Exercise objective: Your answer should be every line from the records that contains "NilReply".

Material provided:

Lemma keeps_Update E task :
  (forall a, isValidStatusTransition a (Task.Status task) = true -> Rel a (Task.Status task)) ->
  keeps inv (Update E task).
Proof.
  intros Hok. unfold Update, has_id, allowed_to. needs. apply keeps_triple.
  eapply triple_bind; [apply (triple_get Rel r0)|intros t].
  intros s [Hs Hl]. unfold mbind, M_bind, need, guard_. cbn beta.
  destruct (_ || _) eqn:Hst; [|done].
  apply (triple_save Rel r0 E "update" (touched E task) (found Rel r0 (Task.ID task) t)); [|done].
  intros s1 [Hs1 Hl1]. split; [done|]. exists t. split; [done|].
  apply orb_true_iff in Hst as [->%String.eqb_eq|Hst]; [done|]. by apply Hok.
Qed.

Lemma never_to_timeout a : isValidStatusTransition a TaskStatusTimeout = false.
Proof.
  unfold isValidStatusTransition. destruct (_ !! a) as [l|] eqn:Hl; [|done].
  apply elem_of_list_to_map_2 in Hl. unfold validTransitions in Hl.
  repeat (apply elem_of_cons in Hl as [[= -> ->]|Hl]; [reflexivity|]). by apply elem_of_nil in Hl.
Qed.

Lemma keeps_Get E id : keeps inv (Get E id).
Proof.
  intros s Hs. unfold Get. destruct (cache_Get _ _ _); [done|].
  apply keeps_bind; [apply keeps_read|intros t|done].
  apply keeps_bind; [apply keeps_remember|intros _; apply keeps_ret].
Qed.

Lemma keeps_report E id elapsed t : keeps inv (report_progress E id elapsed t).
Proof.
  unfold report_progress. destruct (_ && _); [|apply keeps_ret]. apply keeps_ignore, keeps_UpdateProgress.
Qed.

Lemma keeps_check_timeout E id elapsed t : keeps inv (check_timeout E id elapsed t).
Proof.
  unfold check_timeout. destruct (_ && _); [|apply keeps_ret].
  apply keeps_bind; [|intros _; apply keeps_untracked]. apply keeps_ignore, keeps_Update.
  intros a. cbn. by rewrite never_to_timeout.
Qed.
--
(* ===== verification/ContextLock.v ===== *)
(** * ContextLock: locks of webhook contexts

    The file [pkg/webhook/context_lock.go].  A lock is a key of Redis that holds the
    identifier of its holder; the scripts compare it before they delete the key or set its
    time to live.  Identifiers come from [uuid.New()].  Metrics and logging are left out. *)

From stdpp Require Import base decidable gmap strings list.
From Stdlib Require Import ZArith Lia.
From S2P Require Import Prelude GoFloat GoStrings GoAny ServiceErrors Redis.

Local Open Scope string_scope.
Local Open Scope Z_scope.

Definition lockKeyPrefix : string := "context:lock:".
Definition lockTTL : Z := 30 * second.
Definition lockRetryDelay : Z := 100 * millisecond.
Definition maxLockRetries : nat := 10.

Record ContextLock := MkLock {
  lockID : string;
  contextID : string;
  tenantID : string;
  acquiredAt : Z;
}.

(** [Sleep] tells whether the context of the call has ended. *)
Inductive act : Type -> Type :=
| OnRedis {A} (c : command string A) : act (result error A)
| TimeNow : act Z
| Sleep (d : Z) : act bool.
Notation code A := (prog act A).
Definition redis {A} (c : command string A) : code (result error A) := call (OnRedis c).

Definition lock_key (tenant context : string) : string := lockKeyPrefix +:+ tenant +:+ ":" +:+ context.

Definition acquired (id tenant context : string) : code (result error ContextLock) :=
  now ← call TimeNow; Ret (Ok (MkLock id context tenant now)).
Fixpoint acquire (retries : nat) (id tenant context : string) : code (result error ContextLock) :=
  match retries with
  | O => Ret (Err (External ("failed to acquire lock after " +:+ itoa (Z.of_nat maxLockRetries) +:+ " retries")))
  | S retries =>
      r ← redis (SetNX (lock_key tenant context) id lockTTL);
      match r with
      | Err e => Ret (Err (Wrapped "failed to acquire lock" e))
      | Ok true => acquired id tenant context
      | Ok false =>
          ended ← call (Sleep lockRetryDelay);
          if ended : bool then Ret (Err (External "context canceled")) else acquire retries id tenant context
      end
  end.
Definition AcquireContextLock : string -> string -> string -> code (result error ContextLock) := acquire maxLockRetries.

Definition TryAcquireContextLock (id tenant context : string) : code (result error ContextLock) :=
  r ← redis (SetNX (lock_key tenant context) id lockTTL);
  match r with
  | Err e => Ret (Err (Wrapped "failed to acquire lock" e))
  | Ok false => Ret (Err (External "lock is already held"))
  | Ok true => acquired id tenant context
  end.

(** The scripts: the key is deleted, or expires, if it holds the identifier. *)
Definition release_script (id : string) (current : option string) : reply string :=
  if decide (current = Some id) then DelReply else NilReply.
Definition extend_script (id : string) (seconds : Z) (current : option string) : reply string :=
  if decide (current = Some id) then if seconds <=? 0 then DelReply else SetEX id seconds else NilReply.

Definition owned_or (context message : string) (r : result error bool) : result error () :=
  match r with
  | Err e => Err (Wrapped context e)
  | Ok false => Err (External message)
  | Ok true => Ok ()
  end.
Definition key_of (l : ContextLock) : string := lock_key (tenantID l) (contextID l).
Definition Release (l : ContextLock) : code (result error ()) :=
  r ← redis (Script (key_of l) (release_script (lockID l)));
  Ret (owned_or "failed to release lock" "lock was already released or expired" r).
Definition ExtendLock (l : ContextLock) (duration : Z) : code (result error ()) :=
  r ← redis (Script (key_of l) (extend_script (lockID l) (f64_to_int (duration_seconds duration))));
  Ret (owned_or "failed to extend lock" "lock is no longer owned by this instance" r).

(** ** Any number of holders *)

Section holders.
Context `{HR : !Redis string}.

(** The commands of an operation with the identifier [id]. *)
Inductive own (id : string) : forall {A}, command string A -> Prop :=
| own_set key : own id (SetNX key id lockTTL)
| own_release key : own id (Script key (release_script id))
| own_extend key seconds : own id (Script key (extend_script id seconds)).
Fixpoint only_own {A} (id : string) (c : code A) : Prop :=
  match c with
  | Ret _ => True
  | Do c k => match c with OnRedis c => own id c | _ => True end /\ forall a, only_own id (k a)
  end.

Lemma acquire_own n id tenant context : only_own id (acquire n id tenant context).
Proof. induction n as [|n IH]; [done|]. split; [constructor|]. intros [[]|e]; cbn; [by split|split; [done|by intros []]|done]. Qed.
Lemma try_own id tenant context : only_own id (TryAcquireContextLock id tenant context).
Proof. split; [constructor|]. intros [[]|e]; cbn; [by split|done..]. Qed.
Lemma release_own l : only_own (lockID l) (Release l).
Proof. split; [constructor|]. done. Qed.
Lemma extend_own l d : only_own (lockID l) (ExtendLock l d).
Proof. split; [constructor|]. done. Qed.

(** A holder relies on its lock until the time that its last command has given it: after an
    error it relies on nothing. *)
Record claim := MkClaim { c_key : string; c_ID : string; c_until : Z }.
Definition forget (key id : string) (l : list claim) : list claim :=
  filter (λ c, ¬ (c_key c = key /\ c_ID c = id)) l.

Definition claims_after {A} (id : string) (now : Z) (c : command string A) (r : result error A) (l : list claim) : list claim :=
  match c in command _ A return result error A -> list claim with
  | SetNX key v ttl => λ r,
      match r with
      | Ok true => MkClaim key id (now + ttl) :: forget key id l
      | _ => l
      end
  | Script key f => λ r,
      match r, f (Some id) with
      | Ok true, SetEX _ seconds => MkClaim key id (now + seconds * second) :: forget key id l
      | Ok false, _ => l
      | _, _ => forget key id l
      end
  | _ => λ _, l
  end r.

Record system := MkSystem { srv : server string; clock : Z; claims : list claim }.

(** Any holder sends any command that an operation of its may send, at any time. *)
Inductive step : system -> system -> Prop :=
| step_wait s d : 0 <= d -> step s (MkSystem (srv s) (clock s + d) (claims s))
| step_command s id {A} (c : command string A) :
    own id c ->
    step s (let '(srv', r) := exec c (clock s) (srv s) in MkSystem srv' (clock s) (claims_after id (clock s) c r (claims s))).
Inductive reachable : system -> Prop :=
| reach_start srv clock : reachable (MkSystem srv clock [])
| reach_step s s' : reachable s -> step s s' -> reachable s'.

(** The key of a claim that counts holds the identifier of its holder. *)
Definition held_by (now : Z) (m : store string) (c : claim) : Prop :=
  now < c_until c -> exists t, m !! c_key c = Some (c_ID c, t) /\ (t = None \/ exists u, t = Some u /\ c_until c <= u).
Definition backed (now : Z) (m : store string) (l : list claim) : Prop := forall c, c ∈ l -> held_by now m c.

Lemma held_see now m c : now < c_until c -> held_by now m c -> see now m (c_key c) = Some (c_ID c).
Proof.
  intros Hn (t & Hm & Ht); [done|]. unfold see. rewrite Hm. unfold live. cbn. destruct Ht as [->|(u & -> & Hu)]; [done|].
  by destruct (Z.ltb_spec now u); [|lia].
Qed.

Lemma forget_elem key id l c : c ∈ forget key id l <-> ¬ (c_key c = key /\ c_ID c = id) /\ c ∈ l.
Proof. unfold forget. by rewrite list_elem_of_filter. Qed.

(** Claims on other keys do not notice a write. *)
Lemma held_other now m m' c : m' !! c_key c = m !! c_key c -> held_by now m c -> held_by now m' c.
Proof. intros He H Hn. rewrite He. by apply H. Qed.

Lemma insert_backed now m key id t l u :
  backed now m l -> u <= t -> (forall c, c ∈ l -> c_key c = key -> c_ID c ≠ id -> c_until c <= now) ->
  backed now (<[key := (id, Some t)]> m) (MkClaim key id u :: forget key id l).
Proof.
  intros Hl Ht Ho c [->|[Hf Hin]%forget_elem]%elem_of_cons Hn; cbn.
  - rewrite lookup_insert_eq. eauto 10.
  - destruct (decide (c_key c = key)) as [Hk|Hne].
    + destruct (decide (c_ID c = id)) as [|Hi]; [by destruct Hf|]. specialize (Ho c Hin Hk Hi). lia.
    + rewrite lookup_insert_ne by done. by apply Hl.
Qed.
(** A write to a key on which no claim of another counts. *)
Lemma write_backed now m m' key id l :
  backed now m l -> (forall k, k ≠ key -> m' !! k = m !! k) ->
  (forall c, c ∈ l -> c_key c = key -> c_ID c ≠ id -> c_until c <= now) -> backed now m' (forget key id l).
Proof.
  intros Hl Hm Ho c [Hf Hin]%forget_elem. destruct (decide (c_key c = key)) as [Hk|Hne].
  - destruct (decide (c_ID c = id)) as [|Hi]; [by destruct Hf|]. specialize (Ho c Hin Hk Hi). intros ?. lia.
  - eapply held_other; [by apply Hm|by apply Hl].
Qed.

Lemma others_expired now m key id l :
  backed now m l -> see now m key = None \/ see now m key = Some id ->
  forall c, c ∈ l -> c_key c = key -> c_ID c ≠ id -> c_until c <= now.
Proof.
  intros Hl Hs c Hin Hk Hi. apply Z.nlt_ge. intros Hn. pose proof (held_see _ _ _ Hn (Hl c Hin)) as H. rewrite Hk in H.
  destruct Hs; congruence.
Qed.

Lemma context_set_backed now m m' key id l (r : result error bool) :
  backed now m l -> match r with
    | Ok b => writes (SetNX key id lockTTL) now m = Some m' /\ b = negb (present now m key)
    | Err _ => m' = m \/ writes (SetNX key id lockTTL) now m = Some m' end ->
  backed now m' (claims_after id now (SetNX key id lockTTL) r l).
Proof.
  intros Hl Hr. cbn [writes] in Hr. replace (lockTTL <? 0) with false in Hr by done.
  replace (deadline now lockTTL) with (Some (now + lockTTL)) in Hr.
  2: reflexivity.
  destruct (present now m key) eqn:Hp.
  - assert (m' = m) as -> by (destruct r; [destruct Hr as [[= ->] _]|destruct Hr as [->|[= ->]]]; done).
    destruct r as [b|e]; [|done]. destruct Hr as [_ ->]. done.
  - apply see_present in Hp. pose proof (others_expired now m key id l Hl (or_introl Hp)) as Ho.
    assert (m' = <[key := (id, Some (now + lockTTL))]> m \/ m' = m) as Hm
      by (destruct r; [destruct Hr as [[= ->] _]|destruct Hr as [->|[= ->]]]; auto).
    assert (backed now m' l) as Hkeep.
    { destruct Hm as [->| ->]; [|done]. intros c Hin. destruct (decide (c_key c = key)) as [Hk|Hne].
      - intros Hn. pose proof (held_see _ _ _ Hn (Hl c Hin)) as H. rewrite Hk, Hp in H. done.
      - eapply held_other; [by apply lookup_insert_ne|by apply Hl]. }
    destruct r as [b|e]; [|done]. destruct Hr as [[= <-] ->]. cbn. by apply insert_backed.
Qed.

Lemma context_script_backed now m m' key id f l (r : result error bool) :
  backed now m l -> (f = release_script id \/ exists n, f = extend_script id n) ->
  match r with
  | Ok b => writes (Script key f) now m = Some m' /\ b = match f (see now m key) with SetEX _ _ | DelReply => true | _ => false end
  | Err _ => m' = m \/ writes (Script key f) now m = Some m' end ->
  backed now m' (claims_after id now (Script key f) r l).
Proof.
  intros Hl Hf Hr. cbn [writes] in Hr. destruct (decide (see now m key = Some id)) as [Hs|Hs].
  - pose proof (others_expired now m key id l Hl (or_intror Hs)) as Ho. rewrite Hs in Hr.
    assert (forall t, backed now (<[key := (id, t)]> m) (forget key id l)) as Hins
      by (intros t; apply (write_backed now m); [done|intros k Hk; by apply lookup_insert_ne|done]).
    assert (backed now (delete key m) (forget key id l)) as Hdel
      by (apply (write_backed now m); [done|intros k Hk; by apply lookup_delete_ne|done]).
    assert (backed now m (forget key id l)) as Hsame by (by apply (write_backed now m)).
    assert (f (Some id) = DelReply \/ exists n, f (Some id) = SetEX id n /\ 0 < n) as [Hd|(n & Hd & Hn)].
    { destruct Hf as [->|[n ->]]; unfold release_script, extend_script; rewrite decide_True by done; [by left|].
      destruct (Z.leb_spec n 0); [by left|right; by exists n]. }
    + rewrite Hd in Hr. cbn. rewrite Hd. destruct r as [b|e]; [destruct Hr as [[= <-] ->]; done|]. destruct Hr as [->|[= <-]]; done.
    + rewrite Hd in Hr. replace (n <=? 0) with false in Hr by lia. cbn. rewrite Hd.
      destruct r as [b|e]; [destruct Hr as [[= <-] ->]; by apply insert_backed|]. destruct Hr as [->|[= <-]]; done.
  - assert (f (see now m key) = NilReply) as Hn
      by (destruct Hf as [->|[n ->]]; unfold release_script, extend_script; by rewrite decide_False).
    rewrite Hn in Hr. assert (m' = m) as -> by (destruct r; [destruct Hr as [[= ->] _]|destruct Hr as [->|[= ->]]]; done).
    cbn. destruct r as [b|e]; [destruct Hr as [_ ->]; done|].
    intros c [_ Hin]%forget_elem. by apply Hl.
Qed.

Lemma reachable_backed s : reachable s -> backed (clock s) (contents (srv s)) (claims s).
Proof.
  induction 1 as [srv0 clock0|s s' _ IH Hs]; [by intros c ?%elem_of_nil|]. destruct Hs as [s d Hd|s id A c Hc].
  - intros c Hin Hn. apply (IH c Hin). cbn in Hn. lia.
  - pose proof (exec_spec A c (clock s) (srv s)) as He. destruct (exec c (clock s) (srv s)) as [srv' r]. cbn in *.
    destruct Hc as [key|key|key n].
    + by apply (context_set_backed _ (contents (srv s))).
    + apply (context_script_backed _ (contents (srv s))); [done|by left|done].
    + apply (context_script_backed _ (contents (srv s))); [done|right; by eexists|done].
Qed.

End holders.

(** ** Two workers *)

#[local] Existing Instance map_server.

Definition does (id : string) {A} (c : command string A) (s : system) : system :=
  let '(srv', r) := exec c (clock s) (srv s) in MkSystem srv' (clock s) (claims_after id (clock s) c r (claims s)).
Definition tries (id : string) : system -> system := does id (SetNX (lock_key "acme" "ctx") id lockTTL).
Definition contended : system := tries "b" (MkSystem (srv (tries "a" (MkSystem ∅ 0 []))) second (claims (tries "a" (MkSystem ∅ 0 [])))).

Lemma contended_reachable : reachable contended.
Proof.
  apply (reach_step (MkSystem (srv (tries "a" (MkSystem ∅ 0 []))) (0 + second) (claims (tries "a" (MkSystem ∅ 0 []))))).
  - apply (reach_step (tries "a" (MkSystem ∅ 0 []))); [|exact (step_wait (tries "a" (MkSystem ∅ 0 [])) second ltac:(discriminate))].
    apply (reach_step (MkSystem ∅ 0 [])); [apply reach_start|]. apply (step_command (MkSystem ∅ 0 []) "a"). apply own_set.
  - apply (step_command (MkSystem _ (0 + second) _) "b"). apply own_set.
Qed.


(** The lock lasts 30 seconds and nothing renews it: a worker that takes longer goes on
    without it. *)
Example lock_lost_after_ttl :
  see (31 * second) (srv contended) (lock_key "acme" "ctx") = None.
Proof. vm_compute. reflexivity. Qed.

Solution:
  if decide (current = Some id) then DelReply else NilReply.
  if decide (current = Some id) then if seconds <=? 0 then DelReply else SetEX id seconds else NilReply.
  - assert (f (see now m key) = NilReply) as Hn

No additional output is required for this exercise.